– Это был ты? – спросил он.
– Синьор Атто, о чем вы?
– Нет, ты прав, это на улице, – проговорил он и подошел к одному из окон, выходивших во двор.
Я последовал за ним и тоже выглянул: ничего.
– Это было, как будто… как будто кто-то шел по песку и песок или гравий шуршал под ногами, – пояснил Атто.
И тут я тоже услышал эти звуки, смешавшиеся со звуками фолия. Было действительно похоже на то, как если бы кто-то быстро шел по дорожке, именно по той дорожке. Шаги становились то громче, то тише. Затем звуки стихли.
– Выйдем на улицу? – предложил я.
– Нет. Я не знаю, как долго мы сможем оставаться здесь, внутри виллы. Сначала я должен прояснить кое-что.
Мы нашли винтовую лестницу, ведущую вниз, на первый этаж.
А между тем Атто продолжал рассказ. Мазарини не смог долго терпеть такое положение. Та непоколебимая уверенность, которая вела его и давала ему опору, с тех пор как он подавил восстание Фронды, теперь была утеряна. Он боялся будущего: непривычное и неконтролируемое ощущение. Итак, у него были эти предметы, подарки Капитор, и все об этом знали. От таких вещей действительно нелегко отделаться, в этом смысле они напоминали воровскую добычу. Чтобы они не находились постоянно перед глазами, он приказал закрыть их в сундук.
О том вечере он больше ни с кем не говорил. Мазарини не хотел думать об этом, и тем не менее постоянно думал. Злого взгляда, несмотря на свое сицилийское происхождение, он не особенно боялся, а вот если и было что-то приносящее несчастье, так это подаренный ему хлам.
Наконец он принял решение. Если эти вещи не могут сменить владельца, то подарки Капитор должны исчезнуть, их следует убрать как можно подальше.
– Он доверил их Бенедетти. Тот получил задание хранить их здесь, в Риме, куда Мазарини никогда не приезжал. Кроме того, его преосвященство ни в коем случае не хотел допустить, чтобы подарки оставались в одном из его владений.
– Не было бы проще уничтожить их?
– Конечно, но в таких делах никогда не знаешь, что получится. А если однажды он захочет нанять черного мага, чтобы тот снял магическое действие предметов? Если бы он приказал уничтожить их, то позже у него уже не было бы никакой возможности передумать. Вся история выглядела абсурдом, но Мазарини был не из тех, кто любил опасность, даже самую малую. Подарки должны были оставаться в пределах досягаемости.
– Значит, Бенедетти спрятал их здесь, – сделал вывод я.
– Когда кардинал дал ему это задание, «Корабля» не существовало, как я тебе уже объяснял. Но сейчас я перехожу к важнейшему пункту.
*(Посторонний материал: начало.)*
(** A text in which [old] does not occur, closed by a character that is
    not in [old], is copied. *)
Lemma replace_from_absent (old new a : str) (c : N) (rest : str) :
  contains a old = false ->
  ~ In c old ->
  replace_from old new 0 (a ++ c :: rest)
  = a ++ replace_from old new 0 (c :: rest).
Proof.
  intros Ha Hc. induction a as [|x a IH]; [reflexivity|].
  cbn [contains] in Ha. apply orb_false_iff in Ha as [Hx Ha].
  change ((x :: a) ++ c :: rest) with (x :: a ++ c :: rest).
  cbn [replace_from].
  change (x :: a ++ c :: rest) with ((x :: a) ++ c :: rest).
  rewrite (startswith_barrier c rest old (x :: a) Hc), Hx.
  cbn [app]. now rewrite IH.
Qed.

(** ** The prompt *)

Lemma template_split :
  template
  = (instruction ++ u "tor_text: ") ++ tor_placeholder
      ++ newline :: u "cvs: " ++ cvs_placeholder ++ [newline].
Proof. vm_compute. reflexivity. Qed.

Lemma instruction_has_no_placeholder_start :
  forallb (fun c => negb (N.eqb c 60)) (instruction ++ u "tor_text: ") = true.
Proof. vm_compute. reflexivity. Qed.

(** When the escaped reference text does not itself contain the second
    placeholder, the prompt is the template with its two placeholders
    replaced and nothing else changed, whatever the documents contain. *)
Lemma craft_prompt_substitutes (tor : str) (cv_contents : list cv) :
  contains (esc tor) cvs_placeholder = false ->
  craft_prompt tor cv_contents = substituted tor cv_contents.
Proof.
  intros Htor. unfold craft_prompt, substituted.
  rewrite template_split.
  assert (HP := instruction_has_no_placeholder_start).
  rewrite (app_assoc instruction).
  generalize dependent (instruction ++ u "tor_text: "). intros P HP.
  generalize (cvs_text cv_contents). intros docs.
  change tor_placeholder with (60%N :: u "<TOR_TEXT>>") at 2.
  rewrite replace_nonempty.
  rewrite (replace_from_other_chars _ _ _ P _ HP).
  change tor_placeholder with (60%N :: u "<TOR_TEXT>>").
  rewrite replace_from_occurrence.
  change (replace_from (60%N :: u "<TOR_TEXT>>") (esc tor) 0
            (newline :: u "cvs: " ++ cvs_placeholder ++ [newline]))
    with (newline :: u "cvs: " ++ cvs_placeholder ++ [newline]).
  change cvs_placeholder with (60%N :: u "<CVS_TEXT>>") at 2.
  rewrite replace_nonempty.
  rewrite (replace_from_other_chars _ _ _ P _ HP).
  rewrite (replace_from_absent _ _ (esc tor) newline _ Htor).
  2:{ vm_compute. intuition discriminate. }
  reflexivity.
Qed.

Example craft_prompt_substitutes_example :
  craft_prompt (u "Senior engineer, <<TOR_TEXT>> \ 5 years") one_cv
  = substituted (u "Senior engineer, <<TOR_TEXT>> \ 5 years") one_cv.
Proof. apply craft_prompt_substitutes. reflexivity. Qed.

(** C6 on a reference text that is the second placeholder: the document
    list is written twice, once in the place of the reference text, so the
    prompt is not the template with its two placeholders replaced. *)
Theorem craft_prompt_rescans_reference_text :
  craft_prompt cvs_placeholder one_cv
  = instruction ++ u "tor_text: " ++ cvs_text one_cv ++ [newline]
      ++ u "cvs: " ++ cvs_text one_cv ++ [newline]
  /\ craft_prompt cvs_placeholder one_cv <> substituted cvs_placeholder one_cv.
Proof.
  assert (craft_prompt cvs_placeholder one_cv
          = instruction ++ u "tor_text: " ++ cvs_text one_cv ++ [newline]
              ++ u "cvs: " ++ cvs_text one_cv ++ [newline]) as E
    by (vm_compute; reflexivity).
  split; [exact E|].
  rewrite E. unfold substituted. intros H.
  apply app_inv_head in H.
  apply (f_equal (@length N)) in H. vm_compute in H. discriminate H.
Qed.

(** ** The normalizer and the objects it is given *)

Section Frame.

Variable b : nat.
Воспоминание о сумасшедшей прорицательнице Капитор и безумной истории трех подарков так мучило кардинала, что он до последнего момента не мог принять решение, держать ли подарки при себе или убрать подальше.
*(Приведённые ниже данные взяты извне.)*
(** * svg-paths-to-pixi: [parsePathData] of src/lib/svg-path-to-pixi.js

    A shallow embedding of the SVG path parser and the properties its
    specification states about it.

    - JavaScript numbers are IEEE-754 binary64 values: Rocq's primitive
      [float], with its own [+], [-], [*] and [=?] (so [NaN] differs from
      itself and [0 =? -0]).
    - JavaScript strings are [string]s; a one-character string such as a
      command letter is a [string] of length one.
    - Arrays of numbers are [list float]; reading past the end gives
      [undefined], modelled by [None].
    - The three mutable variables of the closure ([lastPoint], [lastControl],
      [firstPoint]) are the fields of a [State] threaded through every
      pipeline; a raised exception is the [Throw] result.
    - The PIXI graphics object is the list of the draw calls made on it. *)

From Stdlib Require Import List String Ascii ZArith Bool Lia Arith.
From Stdlib Require Import Floats.
Import ListNotations.

Local Open Scope list_scope.
Local Open Scope string_scope.

(** ** JavaScript values *)

Module JS.

(** The exceptions the function can raise. *)
Inductive error : Type :=
| ReferenceError
| TypeError.

Inductive result (A : Type) : Type :=
| Ok (a : A)
| Throw (e : error).
Arguments Ok {A} a.
Arguments Throw {A} e.

(** [ToNumber] of an array read: [undefined] becomes [NaN]. *)
Definition ToNumber (v : option float) : float :=
  match v with
  | Some x => x
  | None => nan
  end.

(** [ToBoolean] of a number: [+0], [-0] and [NaN] are falsy. *)
Definition ToBoolean (x : float) : bool :=
  negb (PrimFloat.eqb x 0 || is_nan x).

(** [a === b] on numbers. *)
Definition strict_eq (a b : float) : bool := PrimFloat.eqb a b.

(** [arr[i]]. *)
Definition get (arr : list float) (i : nat) : option float := nth_error arr i.

(** [arr[i] = v]: replaces slot [i], or extends the array up to it.  The slots
    skipped by a write past the end are holes, which read as [undefined]; they
    are filled with [NaN] here.  No array of this program is written more
    than one slot past its end unless it is empty, and [lastPoint], the only
    array written, never is. *)
Fixpoint set (arr : list float) (i : nat) (v : float) : list float :=
  match i, arr with
  | O, [] => [v]
  | O, _ :: tl => v :: tl
  | S j, [] => nan :: set [] j v
  | S j, x :: tl => x :: set tl j v
  end.

(** A relative index of [Array.prototype.slice]: negative counts from the
    end, and the result is clamped to [0, len]. *)
Definition rel_index (len : nat) (k : Z) : nat :=
  if (k <? 0)%Z then Z.to_nat (Z.max (Z.of_nat len + k) 0)
  else Nat.min (Z.to_nat k) len.

(** [arr.slice(start, end)]; [end] omitted is [None]. *)
Definition slice {A : Type} (arr : list A) (start : Z) (end_ : option Z) : list A :=
  let len := List.length arr in
  let k := rel_index len start in
  let final := match end_ with
               | Some e => rel_index len e
               | None => len
               end in
  firstn (final - k) (skipn k arr).

(** [arr.map((val, idx) => f val idx)]. *)
Fixpoint mapi_from {A B : Type} (f : A -> nat -> B) (idx : nat) (arr : list A) : list B :=
  match arr with
  | [] => []
  | val :: tl => f val idx :: mapi_from f (S idx) tl
  end.

Definition mapi {A B : Type} (f : A -> nat -> B) (arr : list A) : list B :=
  mapi_from f 0 arr.

(** [str.charAt(0)]: the empty string when [str] is empty. *)
Definition charAt0 (str : string) : string :=
  match str with
  | EmptyString => EmptyString
  | String c _ => String c EmptyString
  end.

Definition is_upper (c : ascii) : bool :=
  (Nat.leb 65 (nat_of_ascii c)) && (Nat.leb (nat_of_ascii c) 90).

Definition is_lower (c : ascii) : bool :=
  (Nat.leb 97 (nat_of_ascii c)) && (Nat.leb (nat_of_ascii c) 122).

Definition upper_ascii (c : ascii) : ascii :=
  if is_lower c then ascii_of_nat (nat_of_ascii c - 32) else c.

(** [str.toUpperCase()] on ASCII text. *)
Fixpoint toUpperCase (str : string) : string :=
  match str with
  | EmptyString => EmptyString
  | String c tl => String (upper_ascii c) (toUpperCase tl)
  end.

End JS.
Export JS.

(** ** The two regular expressions

    Both are matched with the [g] flag through [String.prototype.match], which
    returns the array of all matches scanning left to right, or [null] when
    there is none.  Neither pattern has an alternative after a greedy
    quantifier that could succeed where the greedy choice failed, so the
    backtracking matcher takes the longest run at every quantifier. *)

Module Regex.

Definition is_digit (c : ascii) : bool :=
  (Nat.leb 48 (nat_of_ascii c)) && (Nat.leb (nat_of_ascii c) 57).

(** The class [[\d\.]]. *)
Definition is_digit_or_dot (c : ascii) : bool :=
  is_digit c || Ascii.eqb c ".".

(** The class [[, ]]. *)
Definition is_separator (c : ascii) : bool :=
  Ascii.eqb c "," || Ascii.eqb c " ".

(** The class [[A-DF-Z]] under the [i] flag: every ASCII letter but [E], [e]. *)
Definition is_command_letter (c : ascii) : bool :=
  let u := nat_of_ascii (upper_ascii c) in
  ((Nat.leb 65 u) && (Nat.leb u 68)) || ((Nat.leb 70 u) && (Nat.leb u 90)).

(** The longest prefix of [s] whose characters satisfy [p], and the rest. *)
Fixpoint span (p : ascii -> bool) (s : string) : string * string :=
  match s with
  | EmptyString => (EmptyString, EmptyString)
  | String c tl =>
      if p c then let (m, rest) := span p tl in (String c m, rest)
      else (EmptyString, s)
  end.

(** An optional single character of class [p]. *)
Definition optional (p : ascii -> bool) (s : string) : string * string :=
  match s with
  | String c tl => if p c then (String c EmptyString, tl) else (EmptyString, s)
  | EmptyString => (EmptyString, s)
  end.

(** One repetition [-?[\d\.]+[, ]?] of the argument group of [commandRegex].
    It fails when no digit or dot follows the optional sign. *)
Definition argument (s : string) : option (string * string) :=
  let (sign, s1) := optional (Ascii.eqb "-") s in
  let (digits, s2) := span is_digit_or_dot s1 in
  match digits with
  | EmptyString => None
  | _ =>
      let (sep, s3) := optional is_separator s2 in
      Some (sign ++ digits ++ sep, s3)
  end.

(** [(?:-?[\d\.]+[, ]?)*]; every repetition consumes a character, so
    [String.length s] repetitions are enough. *)
Fixpoint arguments (fuel : nat) (s : string) : string * string :=
  match fuel with
  | O => (EmptyString, s)
  | S fuel' =>
      match argument s with
      | None => (EmptyString, s)
      | Some (m, rest) =>
          let (ms, rest') := arguments fuel' rest in (m ++ ms, rest')
      end
  end.

(** [/[A-DF-Z] ?(?:-?[\d\.]+[, ]?)*/i] anchored at the start of [s]: the
    match and what follows it. *)
Definition commandRegex_at (s : string) : option (string * string) :=
  match s with
  | EmptyString => None
  | String c tl =>
      if is_command_letter c then
        let (sp, s1) := optional (Ascii.eqb " ") tl in
        let (args, s2) := arguments (String.length s1) s1 in
        Some (String c (sp ++ args), s2)
      else None
  end.

(** [/-?\d+(?:\.\d+)?/] anchored at the start of [s]. *)
Definition coordsRegex_at (s : string) : option (string * string) :=
  let (sign, s1) := optional (Ascii.eqb "-") s in
  let (int, s2) := span is_digit s1 in
  match int with
  | EmptyString => None
  | _ =>
      match s2 with
      | String "."%char s3 =>
          let (frac, s4) := span is_digit s3 in
          match frac with
          | EmptyString => Some (sign ++ int, s2)
          | _ => Some (sign ++ int ++ "." ++ frac, s4)
          end
      | _ => Some (sign ++ int, s2)
      end
  end.

(** All the matches of an anchored pattern, left to right: after a match the
    scan resumes behind it, after a failure one character further.  Every
    step consumes a character, so [String.length s] steps are enough. *)
Fixpoint scan (re_at : string -> option (string * string)) (fuel : nat) (s : string)
  : list string :=
  match fuel with
  | O => []
  | S fuel' =>
      match s with
      | EmptyString => []
      | String _ tl =>
          match re_at s with
          | Some (m, rest) => m :: scan re_at fuel' rest
          | None => scan re_at fuel' tl
          end
      end
  end.

(** [str.match(re)] for a global pattern: [null] ([None]) when nothing matches. *)
Definition match_g (re_at : string -> option (string * string)) (str : string)
  : option (list string) :=
  match scan re_at (String.length str) str with
  | [] => None
  | ms => Some ms
  end.

End Regex.
Export Regex.

(** ** [Number] on the tokens of [coordsRegex] *)

Module Numeric.

Definition digit_value (c : ascii) : Z := Z.of_nat (nat_of_ascii c - 48).

Fixpoint digits_value (acc : Z) (s : string) : Z :=
  match s with
  | EmptyString => acc
  | String c tl => digits_value (10 * acc + digit_value c)%Z tl
  end.

(** The binary64 value nearest to [m / 10^k], ties to even, with the sign
    [neg]: a correctly rounded division of the two integers. *)
Definition decimal (neg : bool) (m : Z) (k : nat) : float :=
  let num := match m with
             | Zpos p => S754_finite neg p 0
             | _ => S754_zero neg
             end in
  let den := S754_finite false (Z.to_pos (10 ^ Z.of_nat k)) 0 in
  SF2Prim (SFdiv prec emax num den).

(** [Number(tok)] for a token [-?\d+(\.\d+)?], the only strings
    [getCommandObj] converts: the nearest double to the decimal it writes. *)
Definition Number (tok : string) : float :=
  let (sign, s1) := optional (Ascii.eqb "-") tok in
  let (int, s2) := span is_digit s1 in
  let frac := match s2 with
              | String "."%char s3 => fst (span is_digit s3)
              | _ => EmptyString
              end in
  decimal (match sign with EmptyString => false | _ => true end)
          (digits_value 0 (int ++ frac)) (String.length frac).

End Numeric.
Export Numeric.

(** ** The helpers imported from ./utils *)

Module Utils.

(** The groups of [arr], at most [fuel] of them. *)
Fixpoint chunk_fuel {A : Type} (fuel : nat) (arr : list A) (size : nat) : list (list A) :=
  match fuel with
  | O => []
  | S fuel' =>
      match arr with
      | [] => []
      | _ => firstn size arr :: chunk_fuel fuel' (skipn size arr) size
      end
  end.

(** Modelled from the spec: [chunk] of ./utils, which is not among the
    sources.  "The arguments are partitioned into consecutive groups of that
    arity, each group producing one operation, processed strictly in order":
    on a list whose length [size] divides, [chunk arr size] is the list of
    its consecutive groups of [size] elements.  The spec names no group for
    what is left when [size] does not divide the length, and the helper that
    decides it is not at hand: here those elements make a last, shorter
    group, and a size of [0] gives no group. *)
Definition chunk {A : Type} (arr : list A) (size : nat) : list (list A) :=
  match size with
  | O => []
  | _ => chunk_fuel (List.length arr) arr size
  end.

End Utils.
Export Utils.

(** ** The parser *)

(** The state of one call: the three [let] variables of [parsePathData]. *)
Record State : Type := mkState {
  lastPoint : list float;
  lastControl : option (list float);
  firstPoint : option (list float)
}.

(** The state after the declarations: [lastPoint = [0, 0]], the other two
    [undefined]. *)
Definition initial : State :=
  {| lastPoint := [0%float; 0%float]; lastControl := None; firstPoint := None |}.

(** A computation that reads and writes the state and may throw. *)
Definition Eff (A : Type) : Type := State -> result (A * State).

Definition ret {A : Type} (a : A) : Eff A := fun st => Ok (a, st).

Definition throw {A : Type} (e : error) : Eff A := fun _ => Throw e.

Definition bind {A B : Type} (m : Eff A) (k : A -> Eff B) : Eff B :=
  fun st =>
    match m st with
    | Ok (a, st') => k a st'
    | Throw e => Throw e
    end.

Notation "x <- m ;; k" := (bind m (fun x => k))
  (at level 61, m at next level, right associativity).

(** Modelled from the spec: [pipe] of ./utils, which is not among the
    sources.  "Stateful pipeline as composed pure functions": [pipe f g]
    applies [f] and hands its result to [g]; the functions of a pipeline run
    left to right, and [pipe(f, g, h)] is [f >=> g >=> h]. *)
Definition pipe {A B C : Type} (f : A -> Eff B) (g : B -> Eff C) : A -> Eff C :=
  fun a => bind (f a) g.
Даже после того, как он рискнул доверить их Бенедетти, Мазарини не переставал бояться. И тогда он принял второе решение, которое при иных обстоятельствах просто было бы невозможно себе представить, особенно если учесть, что оно принималось человеком рационального ума, который занимался практическими делами и смеялся над предрассудками и разным волшебством.
– Поскольку он не был уверен, что принял правильное решение, то приказал нарисовать подарки, прежде чем расстаться с ними.
– Что это означает? Он приказал написать с них картину?
– Он хотел, по крайней мере, иметь их изображение. Тебе это может показаться глупым, но так оно и было.
– И кто нарисовал… портрет трех подарков?
– В Париже тогда был один художник-фламандец, известный своими прекрасными картинами. Фламандцы, как ты знаешь, очень хороши в таких делах – натюрморты, накрытые столы, цветочные украшения и тому подобное. Кардинал приказал ему изобразить эти подарки. К сожалению, картину я никогда не видел. Но зато видел подарки, включая тетракион, – сказал он в заключение, чем косвенно подтвердил, что мы пришли на «Корабль», дабы найти этот тетракион.
– Я не понимаю. Мне бы и в голову не пришло заказать портрет трех неживых предметов, которые к тому же… как бы это выразить…
– Приносят несчастье? Нет, конечно. Но кардинал узнал от Бастарда, что тот сделал то же самое: перед отъездом в Париж заказал для себя в Антверпене картину с изображением подарков. Однако на ней был нарисован небесный глобус, а не глобус Земли, который в тот момент находился в мастерской золотых дел мастера, где к нему подгоняли массивную ножку из золота.